(** * Corepack engine: version resolution and activation

    A shallow embedding of [sources/Engine.ts]: the Last-Known-Good store,
    the descriptor resolver, the project-spec locator and the request
    dispatcher, followed by the properties of the specification that were
    checked against them.

    Conventions of the embedding.
    - A JS value that may be [undefined] or [null] is an [option].
    - A JS object used as a dictionary is a [gmap string _]; only own
      properties are modelled. The Last-Known-Good store is the object that
      [JSON.parse] made of the file, a plain object or an Array: see [Store].
      The names under which the engine reads and sets it are taken to be
      names of package managers: see [store_set] for the two names whose
      assignment is not an ordinary one.
    - A string is the UTF-8 encoding of the JS string.
    - An [async] function is a computation in the monad [M]: it threads the
      [World] (the Last-Known-Good file and the trace of calls made to the
      outside), and ends in a value or in a thrown exception.
    - Everything the engine imports (semver, corepackUtils, specUtils,
      folderUtils, the JSON and fs built-ins, process.env) is a field of the
      environment [Env]; each call to a collaborator that touches the file
      system, the network or a subprocess leaves an [event] in the trace.
      The Last-Known-Good file of the [World] is followed through the reads
      and writes that Engine.ts makes itself; what a collaborator does on
      the disk is not.
    - Diagnostic output (debugUtils.log, console.error) is not modelled. *)

From Stdlib Require Import Ascii.
From stdpp Require Import gmap strings list fin_maps pretty.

********

◆ Task details
Every record, from top to bottom, must be transcribed exactly.

◆ Answer space
(** * Corepack engine: version resolution and activation

    A shallow embedding of [sources/Engine.ts]: the Last-Known-Good store,
    the descriptor resolver, the project-spec locator and the request
    dispatcher, followed by the properties of the specification that were
    checked against them.

    Conventions of the embedding.
    - A JS value that may be [undefined] or [null] is an [option].
    - A JS object used as a dictionary is a [gmap string _]; only own
      properties are modelled. The Last-Known-Good store is the object that
      [JSON.parse] made of the file, a plain object or an Array: see [Store].
      The names under which the engine reads and sets it are taken to be
      names of package managers: see [store_set] for the two names whose
      assignment is not an ordinary one.
    - A string is the UTF-8 encoding of the JS string.
    - An [async] function is a computation in the monad [M]: it threads the
      [World] (the Last-Known-Good file and the trace of calls made to the
      outside), and ends in a value or in a thrown exception.
    - Everything the engine imports (semver, corepackUtils, specUtils,
      folderUtils, the JSON and fs built-ins, process.env) is a field of the
      environment [Env]; each call to a collaborator that touches the file
      system, the network or a subprocess leaves an [event] in the trace.
      The Last-Known-Good file of the [World] is followed through the reads
      and writes that Engine.ts makes itself; what a collaborator does on
      the disk is not.
    - Diagnostic output (debugUtils.log, console.error) is not modelled. *)

From Stdlib Require Import Ascii.
From stdpp Require Import gmap strings list fin_maps pretty.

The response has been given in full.